Michael Meskes [Thu, 13 Nov 2008 11:10:06 +0000 (11:10 +0000)]
Removed two non-terminals:
- FloatOnly: only used by NumericOnly, instead put the FloatOnly production into NumericOnly
- IntegerOnly: only used by NumericOnly and one ALTER TABLE rule, replacement SignedIconst is already used in several other places
Tom Lane [Thu, 13 Nov 2008 00:20:45 +0000 (00:20 +0000)]
Arrange to cache the results of looking up a btree predicate proof comparison
operator. The result depends only on the two input operators and the proof
direction (imply or refute), so it's easy to cache. This provides a very
large savings in cases such as Sergey Konoplev's long NOT-IN-list example,
where predtest spends all its time repeatedly figuring out that the same pair
of operators cannot be used to prove anything. (But of course the O(N^2)
behavior still catches up with you eventually.) I'm not convinced it buys
a whole lot when constraint_exclusion isn't turned on, but it's not a lot
of added code so we might as well cache all the time.
Tom Lane [Wed, 12 Nov 2008 23:08:37 +0000 (23:08 +0000)]
In predtest.c, install a limit on the number of branches we will process in
AND, OR, or equivalent clauses: if there are too many (more than 100) just
exit without proving anything. This ensures that we don't spend O(N^2) time
trying (and most likely failing) to prove anything about very long IN lists
and similar cases.
Also, install a couple of CHECK_FOR_INTERRUPTS calls to ensure that a long
proof attempt can be interrupted.
Per gripe from Sergey Konoplev.
Back-patch the whole patch to 8.2 and just the CHECK_FOR_INTERRUPTS addition
to 8.1. (The rest of the patch doesn't apply cleanly, and since 8.1 doesn't
show the complained-of behavior anyway, it doesn't seem necessary to work
hard on it.)
Peter Eisentraut [Wed, 12 Nov 2008 13:09:28 +0000 (13:09 +0000)]

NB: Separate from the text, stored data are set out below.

(** * pincode-checker: nearest warehouse and stock selection

    A shallow embedding of the two serverless handlers of the repository,

    - [src/netlify/functions/checkPincode.js] (module [CheckPincode]), and
    - [src/unnamed/part_000]                  (module [Part000]),

    together with the helpers both files share word for word
    ([findNearestLocation], the two constant tables, the flattening of the
    Shopify answer).  Definitions come first, theorems follow. *)

From Stdlib Require Import List String Ascii ZArith NArith QArith Bool Lia.
From Stdlib Require Import Qround Qabs Permutation Sorted.
Import ListNotations.

Local Open Scope string_scope.
Local Open Scope Z_scope.

(* ================================================================== *)
(** * JavaScript values used by the handlers *)
(* ================================================================== *)

Module JS.

(** ** Plain objects

    An object literal is kept as the list of its own properties in creation
    order.  Keys of one object are pairwise distinct in JavaScript; nothing
    below relies on it. *)

Definition object (A : Type) : Type := list (string * A).

(** [obj[key]] for an own string key; [None] stands for [undefined].
    Members inherited from [Object.prototype] are functions or objects, never
    strings: where the handlers compare [obj[key]] with a string by [===]
    they count as [undefined]. *)
Fixpoint get {A : Type} (obj : object A) (key : string) : option A :=
  match obj with
  | [] => None
  | (k, v) :: rest => if String.eqb k key then Some v else get rest key
  end.

(** ** Property order of [Object.entries]

    [Object.entries] lists the keys that are array indices (canonical decimal
    numerals below 2^32 - 1) first, in ascending numeric order, and the
    remaining string keys afterwards in creation order. *)

Definition digit (c : ascii) : option N :=
  let n := N_of_ascii c in
  if ((48 <=? n) && (n <=? 57))%N then Some (n - 48)%N else None.

Fixpoint digits (s : string) (acc : N) : option N :=
  match s with
  | EmptyString => Some acc
  | String c rest =>
      match digit c with
      | Some d => digits rest (10 * acc + d)%N
      | None => None
      end
  end.

Definition array_index (key : string) : option N :=
  match key with
  | EmptyString => None
  | String "0"%char EmptyString => Some 0%N
  | String "0"%char _ => None
  | _ =>
      match digits key 0%N with
      | Some n => if (n <=? 4294967294)%N then Some n else None
      | None => None
      end
  end.

Fixpoint insert_index {A : Type} (i : N) (e : string * A)
    (sorted : list (N * (string * A))) : list (N * (string * A)) :=
  match sorted with
  | [] => [(i, e)]
  | (j, e') :: rest =>
      if (i <? j)%N then (i, e) :: sorted
      else (j, e') :: insert_index i e rest
  end.

Fixpoint index_properties {A : Type} (obj : object A)
    : list (N * (string * A)) :=
  match obj with
  | [] => []
  | e :: rest =>
      match array_index (fst e) with
      | Some i => insert_index i e (index_properties rest)
      | None => index_properties rest
      end
  end.

Definition is_index_key {A : Type} (e : string * A) : bool :=
  match array_index (fst e) with Some _ => true | None => false end.

Definition Object_entries {A : Type} (obj : object A) : list (string * A) :=
  (map snd (index_properties obj)
    ++ filter (fun e => negb (is_index_key e)) obj)%list.

(** ** Numbers compared by the scan

    A distance is a whole number of metres or [NaN]; the running minimum
    starts at [Infinity]. *)

Inductive number : Type :=
| Num (z : Z)
| Infinity
| NaN.

(** [a < b]: false as soon as one side is [NaN]. *)
Definition lt (a b : number) : bool :=
  match a, b with
  | Num x, Num y => x <? y
  | Num _, Infinity => true
  | _, _ => false
  end.

(** ** Truthiness of a query parameter ([undefined] or a string) *)

Definition truthy (v : option string) : bool :=
  match v with
  | None => false
  | Some s => negb (String.eqb s "")
  end.

(** String conversion in a template literal or a request body. *)
Definition toString (v : option string) : string :=
  match v with
  | None => "undefined"
  | Some s => s
  end.

(** ** Values placed in a JSON response body

    Strings, numbers, and the [errors] array of a GraphQL answer relayed as
    it came (each error kept by its message). *)

Inductive value : Type :=
| Str (s : string)
| Number (n : Z)
| Errors (messages : list string).

End JS.

(* ================================================================== *)
(** * Coordinates and the two constant tables *)
(* ================================================================== *)

(** A number of degrees as a literal or [parseFloat] gives it: a decimal, or
    [NaN] when the string parsed is not a numeral. *)
Inductive Angle : Type :=
| Deg (q : Q)
| NotANumber.

Record Coordinates : Type := {
  latitude : Angle;
  longitude : Angle
}.

(** What [getDistance] of the geolib package answers: the distance rounded to
    a whole number of metres, or [NaN] when a coordinate is not a number. *)
Module Geolib.

Inductive distance : Type :=
| Metres (m : Z)
| NaN.

(** The distance as the JavaScript number it is. *)
Definition toNumber (d : distance) : JS.number :=
  match d with
  | Metres m => JS.Num m
  | NaN => JS.NaN
  end.

(** [a <= b] and [a < b] on two answers: false as soon as one is [NaN]. *)
Definition le (a b : distance) : Prop :=
  match a, b with
  | Metres x, Metres y => x <= y
  | _, _ => False
  end.

Definition lt (a b : distance) : Prop :=
  match a, b with
  | Metres x, Metres y => x < y
  | _, _ => False
  end.

End Geolib.

(** The object [{ pincode, coords }] built by the scan. *)
Record NearestLocation : Type := {
  pincode : string;
  coords : Coordinates
}.

(** [warehouseCoordinates], the same literal in both handlers. *)
Definition warehouseCoordinates : JS.object Coordinates :=
  [ ("382213", {| latitude := Deg 23.0225; longitude := Deg 72.5714 |});
    ("110042", {| latitude := Deg 28.7041; longitude := Deg 77.1025 |});
    ("562123", {| latitude := Deg 12.9716; longitude := Deg 77.5946 |});
    ("131028", {| latitude := Deg 28.9876; longitude := Deg 77.1136 |}) ].

(** [warehouseLocationMap], the same literal in both handlers. *)
Definition warehouseLocationMap : JS.object string :=
  [ ("Ahmedabad Warehouse", "382213");
    ("Delhi Warehouse", "110042");
    ("Emiza Blr Warehouse", "562123");
    ("Kundli Warehouse", "131028") ].

(* ================================================================== *)
(** * findNearestLocation (identical in both files) *)
(* ================================================================== *)

Module Nearest.
Section Scan.

(** [getDistance] of the geolib package. *)
Variable getDistance : Coordinates -> Coordinates -> Geolib.distance.

(** The pair [(nearestLocation, minDistance)] of the two [let] variables. *)
Definition state : Type := (option NearestLocation * JS.number)%type.

(** Body of the [forEach] callback. *)
Definition visit (userCoordinates : Coordinates) (st : state)
    (entry : string * Coordinates) : state :=
  let '(pincode, coords) := entry in
  let distance := Geolib.toNumber (getDistance userCoordinates coords) in
  if JS.lt distance (snd st)
  then (Some {| pincode := pincode; coords := coords |}, distance)
  else st.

array_length() function, and for SQL compatibility also cardinality()
function as a special case.
This version still has the suspicious behavior of returning null for an
empty array (rather than zero), but this may need a wholesale revision of
empty array behavior, currently under discussion.
Fix off-by-one error in autovacuum shmem struct sizing. This could lead to
autovacuum worker sending SIGUSR1 signal to wrong process, per Zou Yong's
report.
Tom Lane [Wed, 12 Nov 2008 01:36:20 +0000 (01:36 +0000)]
Clean up the ancient decision to show only two fractional-seconds digits
in "postgres_verbose" intervalstyle, and the equally arbitrary decision to
show at least two fractional-seconds digits in most other datetime display
styles. This results in some minor changes in the expected regression test
outputs.
Also, coalesce a lot of repetitive code in datetime.c into subroutines,
for clarity and ease of maintenance. In particular this roughly halves
the number of #ifdef HAVE_INT64_TIMESTAMP segments.